A beefed-up board has been appointed to the Communities Economic Development Fund (CEDF) and a mandate letter has been sent, outlining the new role it is about to assume as the province’s economic development agency for Northern Manitoba.

These are effectively the first concrete steps taken to implement the Manitoba government’s economic growth action plan announced almost four months ago.

In the mandate letter to new board chairman Jamie Wilson, Growth, Enterprise and Trade Minister Blaine Pedersen is asking for a review of the CEDF’s current loan program to see if it’s meeting the needs of economic development in Northern Manitoba and to submit a "robust analysis and recommendations" to the government by the end of the first half of this year.

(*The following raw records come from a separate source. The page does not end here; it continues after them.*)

(** The custom job is left to the relation. *)
Lemma frame_prev_hash ph :
  (∀ template outputs, keeps R (λ r, Forall ok r.1) (coinbase_only_job mode ph template outputs)) →
  keeps R (λ _, True)
    (handle_set_new_prev_hash mode user_identity frame_fits downstream_order channel_order
       job_order ph).
Proof.
  intros Hcustom. pose proof frame_prev_hash_round. pose proof frame_refill.
  unfold handle_set_new_prev_hash, configured_outputs, send_jd. keep.
Qed.

(** ** The pool *)
Lemma frame_first_custom_job up f outputs :
  keeps R (λ _, True) (first_custom_job mode up f outputs).
Proof.
  pose proof frame_pop_token. unfold first_custom_job, next_request_id, store_declared. keep.
Qed.

Lemma frame_serve_pending :
  keeps R (λ _, True) (serve_pending frame_fits downstream_order channel_order).
Proof. pose proof frame_open. unfold serve_pending. keep. Qed.

(** What follows once the channel is there. *)
Lemma frame_channel_opened up a f custom :
  keeps R (λ _, True) (channel_opened mode user_identity frame_fits downstream_order
                         channel_order up a f custom).
Proof.
  pose proof frame_serve_pending. pose proof frame_refill. pose proof frame_set_upstream_state.
  unfold channel_opened, resize_group, send_upstream, request_transaction_data, send_tp,
    get_upstream_state. keep.
Qed.

Lemma frame_open_success msg :
  keeps R (λ _, True)
    (handle_open_extended_mining_channel_success mode user_identity reserved frame_fits
       downstream_order channel_order msg).
Proof.
  pose proof frame_channel_opened. pose proof frame_first_custom_job.
  pose proof frame_set_upstream_state.
  unfold handle_open_extended_mining_channel_success, give_up_channel, send_upstream. keep.
Qed.

Lemma frame_renew_round d : keeps R (Forall ok) (renew_round channel_order d).
Proof. unfold renew_round, renew_standard, renew_extended, registered, drop_prefix. keep. Qed.

Lemma frame_set_extranonce_prefix p :
  keeps R (λ _, True) (handle_set_extranonce_prefix frame_fits downstream_order channel_order p).
Proof. pose proof frame_renew_round. unfold handle_set_extranonce_prefix. keep. Qed.
(* ===== verification/JdcRefines.v ===== *)
(** * JD client: the manager refines the client of the share path

    [ShareForward] proves what happens to shares in runs of its [Client], in
    which the other handlers are one abstract step.  Here every step of the
    whole manager is shown to be steps of that client, so that its theorems
    hold of the manager. *)
From S2P Require Import Prelude Handler SharedMap Bitcoin JobDeclarator Setup ShareCache ServerChannels ShareForward JdClient JdcManager JdcTemplates JdcSystem JdcFrame.

Section calm.
Context `{B : BitcoinApi} `{CS : ChannelsSv2} `{!JdcChannels}.


(** What handlers that submit no share leave as it is. *)
Record calm (s s' : ChannelManager) : Prop := {
  calm_factory : sequence_number_factory (client s') = sequence_number_factory (client s);
  calm_acknowledged :
    template_id_to_upstream_job_id (client s') = template_id_to_upstream_job_id (client s);
  calm_cache : cached_shares (client s') = cached_shares (client s) ∨
    cached_shares (client s') = ∅;
  calm_sent : submitted (sent (channel_manager_io s')) = submitted (sent (channel_manager_io s));
}.

#[export] Instance calm_preorder : PreOrder calm.
Proof.
  split; [intros s; split; auto|]. intros s1 s2 s3 [F1 A1 C1 S1] [F2 A2 C2 S2].
  split; try congruence. destruct C2 as [-> | ->]; auto.
Qed.

End calm.


Section refinement.
Context `{B : BitcoinApi} `{CS : ChannelsSv2} `{!JdcChannels}.
Context (mode : JDMode) (user_identity : option string)
  (reserved : N) (frame_fits : SetCustomMiningJob → bool)
  (required_extensions supported_extensions : list N)
  (txout_size : TxOut → N) (coinbase_sigop_cost : list TxOut → N)
  (deserialize_txouts : list byte → option (list TxOut))
  (has_work_selection has_requires_std_job : N → bool).

Local Notation handle_event := (handle_event mode user_identity reserved frame_fits
  required_extensions supported_extensions txout_size coinbase_sigop_cost deserialize_txouts).
Local Notation jdc_step := (jdc_step mode user_identity reserved frame_fits
  required_extensions supported_extensions txout_size coinbase_sigop_cost deserialize_txouts
  has_work_selection has_requires_std_job).
Local Notation jdc_run := (jdc_run mode user_identity reserved frame_fits
  required_extensions supported_extensions txout_size coinbase_sigop_cost deserialize_txouts
  has_work_selection has_requires_std_job).























(** ** Histories

    A run with the client as each event found it. *)
Inductive jdc_history (s : JdcSystem) : list (JdcEvent * Client) → JdcSystem → Prop :=
| history_start : jdc_history s [] s
| history_env h s1 s2 :
    jdc_history s h s1 → jdc_step s1 None s2 → jdc_history s h s2
| history_event h s1 ev s2 :
    jdc_history s h s1 → jdc_step s1 (Some ev) s2 →
    jdc_history s (h ++ [(ev, client (cm s1))]) s2.

Lemma history_run s h s' : jdc_history s h s' → jdc_run s h.*1 s'.
Proof.
  induction 1 as [|h s1 s2 _ IH Hstep|h s1 ev s2 _ IH Hstep]; [constructor|..].
  - rewrite <-(app_nil_r h.*1). by eapply (jdc_run_step _ _ _ _ _ _ _ _ _ _ _ _ _ _ None).
  - rewrite fmap_app. by eapply (jdc_run_step _ _ _ _ _ _ _ _ _ _ _ _ _ _ (Some ev)).
Qed.

Lemma run_history s evs s' : jdc_run s evs s' → ∃ h, jdc_history s h s' ∧ h.*1 = evs.
Proof.
  induction 1 as [|evs s1 [ev|] s2 _ (h & Hh & <-) Hstep]; [by exists []; split; [constructor|]|..].
  - eexists. split; [by eapply history_event|]. by rewrite fmap_app.
  - exists h. split; [by eapply history_env|]. by rewrite app_nil_r.
Qed.




End refinement.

Based in Thompson, the CEDF has been around since 1975 and is a developmental lender to small enterprises in the North. In 2016, the last year for which numbers are available, the CEDF made close $10 million worth of loans, with commercial fishery concerns accounting for about $4 million.

The selection of the CEDF as the agency to assist in northern development as part of the province’s co-ordinated approach to economic development was endorsed more than a year ago, when the province’s Look North task force reviewing the northern economy published its report.

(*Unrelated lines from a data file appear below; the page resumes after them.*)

(** ** Steps and runs *)
Lemma jdc_turn_ok g r m (s : JdcSystem) :
  running s → granted g (running s) r m → channel_ok g (running (turn r m s)) (cm (turn r m s)).
Proof.
  intros [Hc Hf] Hg.
  assert (∀ w : Prop, (w → ¬ fatal_result r) → channel_ok g w m) as Hok.
  { intros w Hw. eapply channel_ok_weaken; [done| |exact Hg]. intros Hw'. split; [done|auto]. }
  destruct r as [[]|e]; [by apply Hok; intros _ []|].
  unfold turn, handle_error_action, with_cm. cbn [cm cancelled fell_back].
  rewrite Hc, Hf. cbn [orb]. unfold fatal_result, fatal in Hok.
  destruct (action e) as [|d| |]; cbn [snd cm].
  - apply Hok. by intros _ [[=]|[=]].
  - eapply channel_ok_idle; [|apply Hok; by intros _ [[=]|[=]]].
    assert (idle m (remove_downstream d m).2) as Hidle by idle_frame frame_remove.
    by destruct (remove_downstream d m).
  - apply Hok. intros [_ [=]].
  - apply Hok. intros [[=] _].
Qed.

Lemma env_idle (s s' : JdcSystem) :
  jdc_env has_work_selection has_requires_std_job s s' → idle (cm s) (cm s').
Proof.
  intros Henv.
  destruct Henv as [? ? ? ? E|? ? E| | | | | | |]; simpl; try by split.
  - eapply (wp_sound _ (λ _ m, idle _ m)); [|exact E]. eapply keeps_evolves. idle_frame frame_accept.
  - eapply (wp_sound _ (λ _ m, idle _ m)); [|exact E]. eapply keeps_evolves. idle_frame frame_accept.
Qed.

Lemma env_running (s s' : JdcSystem) :
  jdc_env has_work_selection has_requires_std_job s s' → running s' → running s.
Proof. intros Henv [Hc Hf]. destruct Henv; by split. Qed.

Lemma step_ok g (s : JdcSystem) ev (s' : JdcSystem) :
  jdc_step s ev s' → channel_ok g (running s) (cm s) →
  channel_ok (grants (option_list ev) + g) (running s') (cm s').
Proof.
  intros [s1 Henv|o ev' r m Hrun _ E] Hok.
  - eapply channel_ok_idle; [by apply env_idle|]. eapply channel_ok_weaken; [|exact (env_running _ _ Henv)|exact Hok].
    unfold grants. simpl. lia.
  - assert (grants (option_list (Some ev')) = event_grants ev') as ->.
    { unfold grants, event_grants. simpl. rewrite filter_cons, filter_nil. by destruct (is_grant ev'). }
    apply jdc_turn_ok; [done|]. eapply (wp_sound _ (granted _ _)); [|exact E]. by apply event_ok.
Qed.

Lemma run_ok g (s : JdcSystem) evs (s' : JdcSystem) :
  jdc_run s evs s' → channel_ok g (running s) (cm s) →
  channel_ok (grants evs + g) (running s') (cm s').
Proof.
  intros Hrun Hok. induction Hrun as [|evs s1 ev s2 _ IH Hstep]; [done|].
  eapply channel_ok_weaken; [|exact id|by eapply step_ok].
  unfold grants. rewrite filter_app, length_app. lia.
Qed.

(** C10: In every run of a JD client's manager, the client has asked its pool
    for channels at most once more than the pool has granted one, and only
    while it waits for the answer or has the channel; and miners' requests are
    kept waiting only while there is no channel: as long as the manager runs,
    none is left once the state says connected. *)
Theorem one_upstream_request outputs allocator st evs (s : JdcSystem) :
  st = NoChannel ∨ st = SoloMiningState →
  jdc_run (jdc_init outputs allocator st) evs s →
  ∃ st', upstream_get (upstream_state (cm s)) = Done st' ∧
    (requests_sent (cm s) ≤ grants evs +
       if bool_decide (st' = Pending ∨ st' = Connected) then 1 else 0)%nat ∧
    (running s → pending_downstream_requests (cm s) ≠ [] → st' = NoChannel ∨ st' = Pending).
Proof.
  intros Hst Hrun. eapply (run_ok 0) in Hrun as [(st' & Es & Hn & Hp)].
  - exists st'. split; [rewrite Es; apply decode_state_u8|]. split; [|done].
    replace (bool_decide _) with (wants_channel st') by (by destruct st').
    by rewrite Nat.add_0_r in Hn.
  - split. exists st. split_and!; [done| |by intros _ []].
    simpl. unfold requests_sent. simpl. lia.
Qed.

(** ** What becomes of the waiting requests *)

(** The manager's messages reach the miner. *)
Definition heard s (d : N) : Prop :=
  d ∈ downstream_sender (channel_manager_io s) ∧ d ∉ closed (channel_manager_io s).

Record steady s s' : Prop := {
  steady_pending : pending_downstream_requests s' = pending_downstream_requests s;
  steady_senders : downstream_sender (channel_manager_io s') = downstream_sender (channel_manager_io s);
  steady_closed : closed (channel_manager_io s') = closed (channel_manager_io s);
  steady_sent : ∃ new, sent (channel_manager_io s') = sent (channel_manager_io s) ++ new;
}.
#[local] Instance steady_preorder : PreOrder steady.
Proof.
  split; [intros s; split; [done..|by exists []; rewrite app_nil_r]|].
  intros s1 s2 s3 [P1 D1 C1 [n1 E1]] [P2 D2 C2 [n2 E2]]. split; [congruence..|].
  exists (n1 ++ n2). by rewrite E2, E1, (assoc_L (++)).
Qed.

Lemma steady_forward m s :
  True → steady s (put_io (forward frame_fits m (channel_manager_io s)).2 s).
Proof.
  intros _. unfold forward.
  destruct m as [[]| | |]; repeat case_match; simpl; (split; [done..|]); simpl;
    first [by eexists | by exists []; rewrite app_nil_r].
Qed.

Ltac steady_frame lem :=
  eapply lem; first
    [ apply _ | exact steady_forward | apply steady_forward | intros; exact I
    | intros; split; [done..|exists []; by rewrite app_nil_r]; fail | idtac ].

(** The answer to a request for a channel. *)
Definition answers (request_id : N) (m : MinerMessage) : Prop :=
  match m with
  | OpenStandardMiningChannelSuccess r _ _ _ _ | OpenExtendedMiningChannelSuccess r _ _ _ _ _
  | OpenMiningChannelError r _ => r = request_id
  | _ => False
  end.
Definition pending_request_id (p : PendingChannelRequest) : N :=
  match p with
  | ExtendedChannelRequest _ m => oec_request_id m
  | StandardChannelRequest _ m => osc_request_id m
  end.
Definition has_answer (d request_id : N) (out : list RouteMessageTo) : Prop :=
  ∃ m, ToDownstream d m ∈ out ∧ answers request_id m.

(** The request was answered between the two states. *)
Definition answered s s' (p : PendingChannelRequest) : Prop :=
  ∃ new, sent (channel_manager_io s') = sent (channel_manager_io s) ++ new ∧
    has_answer (pending_downstream_id p) (pending_request_id p) new.

Lemma answered_later s s1 s2 p : answered s s1 p → steady s1 s2 → answered s s2 p.
Proof.
  intros (new & E & m & Hm & Ha) [_ _ _ [new' E']]. exists (new ++ new').
  rewrite E', E, (assoc_L (++)). split; [done|]. exists m. by rewrite elem_of_app; auto.
Qed.
Lemma answered_earlier s s1 s2 p : steady s s1 → answered s1 s2 p → answered s s2 p.
Proof.
  intros [_ _ _ [new E]] (new' & E' & m & Hm & Ha). exists (new ++ new').
  rewrite E', E, (assoc_L (++)). split; [done|]. exists m. by rewrite elem_of_app; auto.
Qed.

Ltac answer_rule :=
  lazymatch goal with
  | |- keeps _ _ (mret _) => apply keeps_ret; [apply _|by eexists; split; [by left|]]
  | |- keeps _ _ (raise _) => apply keeps_raise, _
  | |- keeps _ _ crash => apply keeps_crash
  | |- keeps _ _ (_ ≫= _) => apply (keeps_bind _ (λ _, True)); [apply trivial_keeps|intros ? _]
  | |- keeps _ _ (if ?b then _ else _) => destruct b
  | |- keeps _ _ (match ?x with _ => _ end) => destruct x
  | |- keeps _ _ (let '(_, _) := ?x in _) => destruct x
  end.

Lemma open_standard_answers d msg :
  keeps (λ _ _, True) (has_answer d (osc_request_id msg)) (open_standard d msg).
Proof.
  unfold open_standard, finish_open_standard, open_error. repeat answer_rule.
Qed.
Lemma open_extended_answers d msg :
  keeps (λ _ _, True) (has_answer d (oec_request_id msg)) (open_extended d msg).
Proof.
  unfold open_extended, finish_open_extended, open_error. repeat answer_rule.
Qed.

(** Messages to a miner that hears arrive. *)
Lemma forward_all_delivers messages d m s r s' :
  heard s d → ToDownstream d m ∈ messages → forward_all frame_fits messages s = Done (r, s') →
  ∃ new, sent (channel_manager_io s') = sent (channel_manager_io s) ++ new ∧ ToDownstream d m ∈ new.
Proof.
  revert s. induction messages as [|m0 messages IH]; intros s Hd Hin E; [by apply not_elem_of_nil in Hin|].
  change (forward_all frame_fits messages
    (put_io (forward frame_fits m0 (channel_manager_io s)).2 s) = Done (r, s')) in E.
  pose proof (steady_forward m0 s I) as Hs. set (s1 := put_io _ s) in *.
  apply elem_of_cons in Hin as [<-|Hin].
  - assert (sent (channel_manager_io s1) = sent (channel_manager_io s) ++ [ToDownstream d m]) as E1.
    { destruct Hd as [H1 H2]. unfold s1, forward. rewrite decide_True, bool_decide_eq_false_2 by done.
      done. }
    assert (steady s1 s') as [_ _ _ [new En]].
    { eapply (wp_sound _ (λ _ s', steady s1 s')); [|exact E]. eapply keeps_evolves.
      steady_frame frame_forward_all. by apply Forall_forall. }
    exists ([ToDownstream d m] ++ new). rewrite En, E1, (assoc_L (++)). split; [done|by left].
  - assert (heard s1 d) as Hd1.
    { destruct Hs as [_ E1 E2 _]. unfold heard. by rewrite E1, E2. }
    destruct Hs as [_ _ _ [n1 E1]].
    destruct (IH s1 Hd1 Hin E) as (new & E2 & Hnew). exists (n1 ++ new).
    rewrite E2, E1, (assoc_L (++)). split; [done|]. apply elem_of_app. by right.
Qed.

(** Answers that are made are delivered. *)
Lemma open_delivers (open : handler (list RouteMessageTo)) p s s' :
  keeps steady (Forall (λ _, True)) open →
  keeps (λ _ _, True) (has_answer (pending_downstream_id p) (pending_request_id p)) open →
  heard s (pending_downstream_id p) → (open ≫= forward_all frame_fits) s = Done (Ok tt, s') →
  answered s s' p.
Proof.
  intros Hs Ha Hd (out & s1 & E1 & E2)%bind_inv.
  pose proof (wp_sound _ _ _ _ _ (Hs s) E1) as [Hs1 _].
  pose proof (wp_sound _ _ _ _ _ (Ha s) E1) as [_ Hout].
  destruct (Hout out eq_refl) as (m & Hm & Hr).
  eapply answered_earlier; [exact Hs1|].
  eapply forward_all_delivers in E2 as (new & En & Hnew); [|destruct Hs1 as [_ H1 H2 _]|exact Hm].
  - exists new. split; [done|]. by exists m.
  - unfold heard. by rewrite H1, H2.
Qed.

(** A handled request is answered, if its handler does not fail. *)
Lemma open_steady p down chan :
  keeps steady (λ _, True)
    (handle_mining_message_from_client frame_fits down chan (pending_downstream_id p)
      (pending_message p)).
Proof. steady_frame frame_open. Qed.

Lemma open_answered p down chan s s' :
  heard s (pending_downstream_id p) →
  handle_mining_message_from_client frame_fits down chan (pending_downstream_id p)
    (pending_message p) s = Done (Ok tt, s') →
  answered s s' p.
Proof.
  intros Hd. destruct p as [d msg|d msg].
  - apply (open_delivers _ (ExtendedChannelRequest d msg)); [|apply open_extended_answers|done].
    steady_frame frame_open_extended.
  - apply (open_delivers _ (StandardChannelRequest d msg)); [|apply open_standard_answers|done].
    steady_frame frame_open_standard.
Qed.

Lemma opens_answered ps down chan s s' :
  for_each ps (λ p, handle_mining_message_from_client frame_fits down chan
    (pending_downstream_id p) (pending_message p)) s = Done (Ok tt, s') →
  Forall (λ p, heard s (pending_downstream_id p) → answered s s' p) ps.
Proof.
  revert s. induction ps as [|p ps IH]; intros s; simpl; [by constructor|].
  intros ([] & s1 & E1 & E2)%bind_inv.
  pose proof (wp_sound _ _ _ _ _ (open_steady p down chan s) E1) as [Hs1 _].
  assert (steady s1 s') as Hs2.
  { eapply (wp_sound _ (λ _ s', steady s1 s')); [|exact E2]. eapply keeps_evolves.
    apply (keeps_for_each steady). intros q _. apply open_steady. }
  constructor.
  - intros Hd. eapply answered_later; [by eapply open_answered|exact Hs2].
  - eapply Forall_impl; [by apply IH|]. intros q Hq Hd. eapply answered_earlier; [exact Hs1|].
    apply Hq. destruct Hs1 as [_ H1 H2 _]. unfold heard. by rewrite H1, H2.
Qed.

(** The grant's handler up to the waiting requests. *)
Definition served s s' : Prop :=
  upstream_state s' = state_u8 Connected →
  pending_downstream_requests s' = [] ∧
  Forall (λ p, heard s (pending_downstream_id p) → answered s s' p) (pending_downstream_requests s).
Definition on_ok (Q : ChannelManager → Prop) (r : result unit JDCError) s : Prop :=
  match r with Ok _ => Q s | Err _ => True end.

Lemma steady_then {A} (P : A → Prop) (p : handler A) (k : A → handler unit) s0 s :
  keeps steady P p → steady s0 s →
  (∀ a s1, P a → steady s0 s1 → wp (k a) (on_ok (served s0)) s1) →
  wp (p ≫= k) (on_ok (served s0)) s.
Proof.
  intros Hp H0 Hk. apply wp_bind. eapply wp_mono; [|apply Hp]. intros [a|e] s1 [H1 HP]; [|done].
  apply Hk; [by apply HP|by etrans].
Qed.

Lemma serve_pending_served down chan s0 s :
  steady s0 s → wp (serve_pending frame_fits down chan) (on_ok (served s0)) s.
Proof.
  intros H0. unfold serve_pending. apply wp_bind, wp_transact. intros ps s1 [= <- <-].
  cbn [andthen]. apply wp_intro. intros [[]|e] s' E; [|done]. intros _.
  set (s1 := put_pending [] s) in *.
  assert (steady s1 s') as [Ep _ _ _].
  { eapply (wp_sound _ (λ _ s', steady s1 s')); [|exact E]. eapply keeps_evolves.
    apply (keeps_for_each steady). intros q _. apply open_steady. }
  split; [by rewrite Ep|]. apply opens_answered in E.
  destruct H0 as [E0 E1 E2 E3]. rewrite <-E0. eapply Forall_impl; [exact E|]. intros p Hp Hd.
  destruct Hp as (new & En & Ha).
  { unfold heard. cbn. by rewrite E1, E2. }
  destruct E3 as [n0 E3]. exists (n0 ++ new). cbn in En. rewrite En, E3, (assoc_L (++)).
  split; [done|]. destruct Ha as (m & Hm & Hr). exists m. rewrite elem_of_app. auto.
Qed.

Including Wilson, new appointees to the board are Chuck Davidson, CEO of the Manitoba Chambers of Commerce; Becky Cianflone, executive director of Community Futures Greenstone in Flin Flon; Doug Lauvstad, president and vice-chancellor of the University College of the North; and Colleen Smook, mayor of Thompson.

Pedersen was adamant his department is not pre-judging or nudging the new board in one direction or another, but that maybe the exercise will cause a bit of a shift in focus.

They have had a presence in the North all along," he said. "What we are asking from them is to actively become economic development partners and to be proactive in terms of going out and finding those businesses or working with businesses that show interest in the North.

Oswald Sawh, the CEDF’s chief executive officer since 2013, said the organization is up for the challenge.

"It’s exciting," he said.

Our mandate is to encourage economic development in the area. We have chosen over the years to fulfil that by way of developmental loans. We never thought that was the only thing we can do. I think these changes feed into that narrative.

Wilson is the former deputy minister of education and training (and prior to that, he was the deputy minister of Pedersen’s department). In the fall, he was named vice-president of corporate development at the Arctic Gateway Group, the new owners of the Hudson Bay Railway.

"In the work done establishing the Look North strategy, there were a few things that stood out as important to northern economic development — education and entrepreneurship. Finding ways to develop, encourage and financially support entrepreneurs in the North is critical, and if there is an ‘access to capital’ problem in Manitoba, it is most acute in the North," he said.

The economy of Northern Manitoba has been knocked on its heels over the past few years with the closures and imminent closures of mines and metal-processing operations, the disruption and uncertainty over the operation of the Hudson Bay Railway, the coming windup of Manitoba Hydro construction projects in the North and other issues.

Davidson, who co-chaired the Look North task force, said he believes the CEDF is the ideal vehicle to try to undertake a more co-ordinated, region-wide effort.

"Part of what we always envisioned at Look North was that you needed to have a lead agency in terms of doing economic development. That was one of our main recommendations to government," he said.

And rather than creating an entirely new organization, I’m glad to see government is going in this direction.

Pedersen would not comment on budgets or funding requirements. He said a funding proposal is before the Treasury Board for approval.

It is anticipated the province is also close to articulating partnership scenarios with World Trade Centre, North Forge Technology Exchange, Economic Development Winnipeg, Winnipeg Metropolitan Region (which promotes tourism and economic development in the capital region) and Travel Manitoba, all of which were named as strategic partners in the province’s action plan on economic growth.